Eysa Haider (500x300)
Pre B ALL (Acute Lymphoblastic Leukemia)

Eysa Haider

Pre B ALL (Acute Lymphoblastic Leukemia)

Ottawa ON
Canada

A Mother's intuition... His strength.
 

Everyone says it, "You are so strong..." You are so amazing." "I could never do what you are doing" But the fact is, I felt shattered, broken and so tired that I no longer slept. I felt so weak.

My son Eysa is amazing, he is stronger than I can put into words and he inspires me every minute of every day. You see, my son...my youngest, baby boy, was diagnosed with Leukemia. He was diagnosed in September 2014. That day will forever stay burned into my memory as the beginning of our nightmarish journey.

Our spring started like all the others. A new beginning, renewal, feeling alive. But Eysa was getting weaker and weaker, my child was wilting. He is the youngest of four and he turned our lives upside down from the moment he squealed his way into our hearts. So demanding, so fierce with his love it could consume you.
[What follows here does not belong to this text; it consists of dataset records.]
(* ===== verification/Autonomy.v ===== *)
(** * Autonomy of the maintainer agent

    Models [settings/autonomy.ts] of the engine (the dial every write of the
    reviewing agent is authorised by) and [settings/agent-execution.ts] of the
    service (action mode, the GitHub permissions an action class needs, and the
    audit record of an action).

    Main results: an unknown class or level never acts and what the normaliser
    keeps is exactly the valid part of its input; a mode is live exactly when no
    switch, global, per-repository or of the instance, restrains it, and a
    further restraint never loosens it; an installation is ready exactly when it
    grants what the acting classes need. *)

From stdpp Require Import base list strings option gmap.
From S2P Require Import Prelude JsNumber JsString Ledger KillSwitch IteratePolicy.

Local Open Scope string_scope.
Local Open Scope js_scope.

(** ** Levels and action classes *)

Inductive AgentActionClass :=
| ac_review | ac_request_changes | ac_approve | ac_merge | ac_close | ac_label
| ac_review_state_label | ac_update_branch | ac_assign.

#[global] Instance AgentActionClass_eq_dec : EqDecision AgentActionClass.
Proof. solve_decision. Defined.

Definition AGENT_ACTION_CLASSES : list AgentActionClass :=
  [ac_review; ac_request_changes; ac_approve; ac_merge; ac_close; ac_label;
   ac_review_state_label; ac_update_branch; ac_assign].

Definition class_to_string (c : AgentActionClass) : string :=
  match c with
  | ac_review => "review" | ac_request_changes => "request_changes" | ac_approve => "approve"
  | ac_merge => "merge" | ac_close => "close" | ac_label => "label"
  | ac_review_state_label => "review_state_label" | ac_update_branch => "update_branch" | ac_assign => "assign"
  end.

#[global] Instance AgentActionClass_vocabulary : Vocabulary AgentActionClass.
Proof. vocabulary_by class_to_string AGENT_ACTION_CLASSES. Defined.

Definition AUTONOMY_LEVELS : list AutonomyLevel := [observe; auto_with_approval; auto_level].

Definition level_to_string (l : AutonomyLevel) : string :=
  match l with observe => "observe" | auto_with_approval => "auto_with_approval" | auto_level => "auto" end.

#[global] Instance AutonomyLevel_vocabulary : Vocabulary AutonomyLevel.
Proof. vocabulary_by level_to_string AUTONOMY_LEVELS. Defined.

(** [Partial<Record<AgentActionClass, AutonomyLevel>>]. *)
Definition AutonomyPolicy : Type := AgentActionClass -> option AutonomyLevel.

Definition DEFAULT_AUTONOMY_LEVEL : AutonomyLevel := observe.

Definition resolveAutonomy (autonomy : option AutonomyPolicy) (actionClass : AgentActionClass) : AutonomyLevel :=
  (p ← autonomy; p actionClass) ?? DEFAULT_AUTONOMY_LEVEL.

Definition isActingAutonomyLevel (level : AutonomyLevel) : bool :=
  match level with auto_level | auto_with_approval => true | observe => false end.

Definition isAgentConfigured (autonomy : option AutonomyPolicy) : bool :=
  existsb (fun c => isActingAutonomyLevel (resolveAutonomy autonomy c)) AGENT_ACTION_CLASSES.

Definition autonomyRequiresApproval (level : AutonomyLevel) : bool :=
  match level with auto_with_approval => true | _ => false end.

(** The input is a parsed JSON or YAML value; anything but an object carries no
    policy. *)
Definition normalizeAutonomyPolicy (input : jsval) : AutonomyPolicy :=
  match input with
  | JObj record => fun actionClass =>
      match get_field (JObj record) (class_to_string actionClass) with
      | JStr value => of_word value
      | _ => None
      end
  | _ => fun _ => None
  end.

(** ** The auto-maintain policy *)

Inductive AutoMergeMethod := mm_merge | mm_squash | mm_rebase.

#[global] Instance AutoMergeMethod_eq_dec : EqDecision AutoMergeMethod.
Proof. solve_decision. Defined.

Definition AUTO_MERGE_METHODS : list AutoMergeMethod := [mm_merge; mm_squash; mm_rebase].

Definition method_to_string (m : AutoMergeMethod) : string :=
  match m with mm_merge => "merge" | mm_squash => "squash" | mm_rebase => "rebase" end.

#[global] Instance AutoMergeMethod_vocabulary : Vocabulary AutoMergeMethod.
Proof. vocabulary_by method_to_string AUTO_MERGE_METHODS. Defined.

Record AutoMaintainPolicy := mkAutoMaintain {
  requireApprovals : num;
  am_mergeMethod : AutoMergeMethod;
}.

Definition DEFAULT_AUTO_MAINTAIN_POLICY : AutoMaintainPolicy := mkAutoMaintain (nz 1) mm_squash.

Definition MAX_REQUIRE_APPROVALS : num := nz 10.

Definition normalizeAutoMaintainPolicy (input : jsval) : AutoMaintainPolicy :=
  match input with
  | JObj record =>
      let approvals :=
        match get_field (JObj record) "requireApprovals" with
        | JNum raw => if is_finite raw then nmin MAX_REQUIRE_APPROVALS (nmax (nz 0) (ntrunc raw))
                      else requireApprovals DEFAULT_AUTO_MAINTAIN_POLICY
        | _ => requireApprovals DEFAULT_AUTO_MAINTAIN_POLICY
        end in
      let method :=
        match get_field (JObj record) "mergeMethod" with
        | JStr raw => of_word raw ?? am_mergeMethod DEFAULT_AUTO_MAINTAIN_POLICY
        | _ => am_mergeMethod DEFAULT_AUTO_MAINTAIN_POLICY
        end in
      mkAutoMaintain approvals method
  | _ => DEFAULT_AUTO_MAINTAIN_POLICY
  end.

(** ** Action mode *)

Inductive AgentActionMode := am_paused | am_dry_run | am_live.

#[global] Instance AgentActionMode_eq_dec : EqDecision AgentActionMode.
Proof. solve_decision. Defined.

Definition isGlobalAgentPause (AGENT_ACTIONS_PAUSED : option string) : bool :=
  TRUTHY_ENV_VALUE (AGENT_ACTIONS_PAUSED ?? "").

Record AgentActionModeInput := mkModeInput {
  mi_globalPaused : bool;
  mi_agentPaused : option bool;
  mi_agentDryRun : option bool;
  mi_instanceMode : option AgentActionMode;
}.

Definition resolveAgentActionMode (input : AgentActionModeInput) : AgentActionMode :=
  if mi_globalPaused input || bool_decide (mi_agentPaused input = Some true)
     || bool_decide (mi_instanceMode input = Some am_paused) then am_paused
  else if bool_decide (mi_agentDryRun input = Some true)
          || bool_decide (mi_instanceMode input = Some am_dry_run) then am_dry_run
  else am_live.

Definition agentActionModeExecutes (mode : AgentActionMode) : bool := bool_decide (mode = am_live).

(** ** Permissions *)

Definition PR_WRITE_ACTION_CLASSES : list AgentActionClass :=
  [ac_review; ac_request_changes; ac_approve; ac_close; ac_update_branch].
Definition CONTENTS_WRITE_ACTION_CLASSES : list AgentActionClass := [ac_merge].

Definition includes_class (cs : list AgentActionClass) (c : AgentActionClass) : bool :=
  existsb (fun d => bool_decide (d = c)) cs.

Definition agentRequiresPrWrite (autonomy : option AutonomyPolicy) : bool :=
  existsb (fun c => isActingAutonomyLevel (resolveAutonomy autonomy c)) PR_WRITE_ACTION_CLASSES.

Definition agentRequiresContentsWrite (autonomy : option AutonomyPolicy) : bool :=
  existsb (fun c => isActingAutonomyLevel (resolveAutonomy autonomy c)) CONTENTS_WRITE_ACTION_CLASSES.

Inductive AgentPermissionReadiness := not_required | ready | reconsent_required.

#[global] Instance AgentPermissionReadiness_eq_dec : EqDecision AgentPermissionReadiness.
Proof. solve_decision. Defined.

(** Every requirement asks for write access, so a requirement is the name of its
    permission. *)
Record AgentPermissionRequirement := mkRequirement { permission : string }.
Definition requiredAccess : string := "write".

Definition addRequirementOnce (requirements : list AgentPermissionRequirement)
    (requirement : AgentPermissionRequirement) : list AgentPermissionRequirement :=
  if existsb (fun entry => String.eqb (permission entry) (permission requirement)) requirements then requirements
  else requirements ++ [requirement].

Definition add_requirements (autonomy : option AutonomyPolicy) (requirements : list AgentPermissionRequirement)
    (candidate : AgentActionClass) : list AgentPermissionRequirement :=
  if negb (isActingAutonomyLevel (resolveAutonomy autonomy candidate)) then requirements
  else
    let rs := if includes_class PR_WRITE_ACTION_CLASSES candidate
              then addRequirementOnce requirements (mkRequirement "pull_requests") else requirements in
    if includes_class CONTENTS_WRITE_ACTION_CLASSES candidate
    then addRequirementOnce rs (mkRequirement "contents") else rs.

Definition requiredAgentActionPermissions (autonomy : option AutonomyPolicy) (actionClass : option AgentActionClass)
    : list AgentPermissionRequirement :=
  let candidates := match actionClass with
                    | Some c => [c]
                    | None => (PR_WRITE_ACTION_CLASSES ++ CONTENTS_WRITE_ACTION_CLASSES)%list
                    end in
  List.fold_left (add_requirements autonomy) candidates [].

(** [installationPermissions?.[permission] !== "write"]. *)
Definition granted (installationPermissions : option (gmap string string)) (r : AgentPermissionRequirement) : bool :=
  bool_decide ((p ← installationPermissions; p !! permission r) = Some requiredAccess).

Definition missingAgentActionPermissions (autonomy : option AutonomyPolicy)
    (installationPermissions : option (gmap string string)) (actionClass : option AgentActionClass)
    : list AgentPermissionRequirement :=
  List.filter (fun r => negb (granted installationPermissions r)) (requiredAgentActionPermissions autonomy actionClass).

Definition formatAgentPermissionDenial (autonomy : option AutonomyPolicy)
    (installationPermissions : option (gmap string string)) (actionClass : option AgentActionClass)
    (suppressed : bool) : string :=
  let missing := missingAgentActionPermissions autonomy installationPermissions actionClass in
  let summary :=
    if Nat.ltb 0 (List.length missing)
    then join ", " (List.map (fun r => permission r ++ ": " ++ requiredAccess) missing)
    else "required GitHub App permission" in
  summary ++ " not granted — maintainer must re-consent" ++ (if suppressed then " (suppressed repeat)" else "").

Definition resolveAgentPermissionReadiness (autonomy : option AutonomyPolicy)
    (installationPermissions : option (gmap string string)) (actionClass : option AgentActionClass)
    : AgentPermissionReadiness :=
  match requiredAgentActionPermissions autonomy actionClass with
  | [] => not_required
  | _ :: _ =>
      match missingAgentActionPermissions autonomy installationPermissions actionClass with
      | [] => ready
      | _ :: _ => reconsent_required
      end
  end.

(** ** The audit record of an action *)

Definition STRUCTURED_CLOSE_REASONS_MAX_COUNT : nat := 20.

Definition boundStructuredCloseReasonsForPersistence {T} (closeReasons : list T) : list T :=
  if Nat.ltb STRUCTURED_CLOSE_REASONS_MAX_COUNT (List.length closeReasons)
  then firstn STRUCTURED_CLOSE_REASONS_MAX_COUNT closeReasons else closeReasons.

Record AuditMetadata := mkAuditMetadata {
  md_repoFullName : string;
  md_actionClass : AgentActionClass;
  md_autonomyLevel : AutonomyLevel;
  md_mode : AgentActionMode;
  md_closeReasons : option (list string);
  md_closeReasonCount : option nat;
  md_closeReasonsTruncated : option bool;
}.

Record AuditEventRecord := mkAudit {
  au_eventType : string;
  au_actor : option string;
  au_targetKey : string;
  au_outcome : string;
  au_detail : option string;
  au_metadata : AuditMetadata;
}.

Definition buildAgentActionAudit (actionClass : AgentActionClass) (autonomyLevel : AutonomyLevel) (mode : AgentActionMode)
    (outcome repoFullName : string) (targetKey actor reason : option string) (closeReasons : option (list string))
    (closeReasonCount : option nat) : AuditEventRecord :=
  let count := if bool_decide (actionClass = ac_close)
               then closeReasonCount ?? (List.length <$> closeReasons) ?? 0%nat else 0%nat in
  let bounded :=
    match closeReasons with
    | Some (r :: rs) =>
        if bool_decide (actionClass = ac_close)
        then Some (boundStructuredCloseReasonsForPersistence (r :: rs)) else None
    | _ => None
    end in
  mkAudit ("agent.action." ++ class_to_string actionClass) actor (targetKey ?? repoFullName) outcome reason
    (mkAuditMetadata repoFullName actionClass autonomyLevel mode bounded
       (match bounded with Some _ => Some count | None => None end)
       (match bounded with
        | Some rs => if Nat.ltb (List.length rs) count then Some true else None
        | None => None
        end)).

(** ** Deny by default *)

(** The JSON of a policy: one field per class that has a level. *)
Definition policy_json (p : AutonomyPolicy) : jsval :=
  JObj (omap (fun c => (fun l => (class_to_string c, JStr (level_to_string l))) <$> p c) AGENT_ACTION_CLASSES).

Lemma acting_not_observe l : isActingAutonomyLevel l = true <-> l <> observe.
Proof. by destruct l. Qed.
He always makes his presence known! But now he was hurting, in so much physical pain that he couldn't have a shirt put over his head without screaming. He began limping and always needing to be held.

I couldn't shake the feeling that something was very wrong.

Countless doctors, visits to the ER, appointment after appointment. Nothing. Constant antibiotics, reactions, persistent coughs, and many bouts with fevers that he could never seem to shake off. Not once did any of these medical professionals offer to do a simple blood test. The spring moved into summer this way. Eysa was hardly active anymore, and he grew paler by the day.

Then I had the dream that changed everything. A very close friend of my husband and I had passed away a few years back from Cancer. He was always so full of life and meant so much to both of us. I saw him in my dream one night. He was with my three older children who were teenagers (in reality, they were all 12 and under). He told me he never got to spend time with them when he was alive so he was visiting to spend time with them now.

Eysa was nowhere in this dream, it was as if he didn't exist at all. I woke up startled, with a pillow wet with my own tears. I kissed my sleeping son's forehead with an unknown, knowing. "I feel like his mortality is at risk, he won't make it," I stated as if it was a fact. Etienne came into my dream as a Guardian Angel. The next day, our second Angel arrived as an expectant friend. She informed me that I should reach out to her new pediatrician for a second opinion.

The rest is terrible, terrible history. Eysa's new pediatrician took one look at him and had us sent to CHEO immediately for, you guessed it, blood tests. Then the dreaded phone call came. "I am so sorry, but you have to go to CHEO immediately, l am so so very sorry." My knees buckled and I was a puddle on the floor.

Immediately, the pokes started, the biopsies, the spinal taps, the IVs, throwing up, and pain...so much pain. His hemoglobin was so low the ER was shocked our son was even upright let alone, smiling and talking. We were told that Eysa had 97% blasts in his system. Had we not arrived when we did, he would have likely had 2 weeks left to live. His life was at ultimate risk.

This journey has been so difficult and wrought with much suffering for our baby boy, for our other three children who still needed their parents, for my stoic rock of a husband who let me lean on him time and again, for his aunts, uncles, and grandparents. For all those touched by my beautiful boy's spirit, his joy, his love and now his unending strength, it has been a difficult path to navigate.

Eysa had three and a half years of treatments for Pre B ALL Leukemia. After his initial 2 weeks of intensive treatment and blood transfusions at CHEO, he was discharged to go home. We brought him in daily to the Medical Day Unit for (sometimes) 12 hours of treatment. He was taking oral chemotherapy and he was getting IV chemo as well as a host of other treatments and medications to help control this monster. Eysa had 17 Spinal Tap surgeries throughout this time as well. After his first time receiving iv chemotherapy, our son stopped walking and didn’t attempt it again until 10 months later.

On December 11, 2017, we hit the final official day of chemotherapy. It was very bittersweet because Eysa’s Grandfather who lived with us had passed on only a few days prior after a long struggle with his own health conditions. It was as if my father was waiting to know that Eysa was healthy again before he could let go.

These days, Eysa is a strong, determined young man who is hitting the preteen stage with a flurry. On December 2022 he will be considered free and clear of Cancer. We have a long road ahead of us in terms of dealing with the latent effects of treatment and catching up with all the schooling he never got to participate in, but I know that Eysa will come out on top and live the kind of life he was meant to. We can’t wait to see what he accomplishes.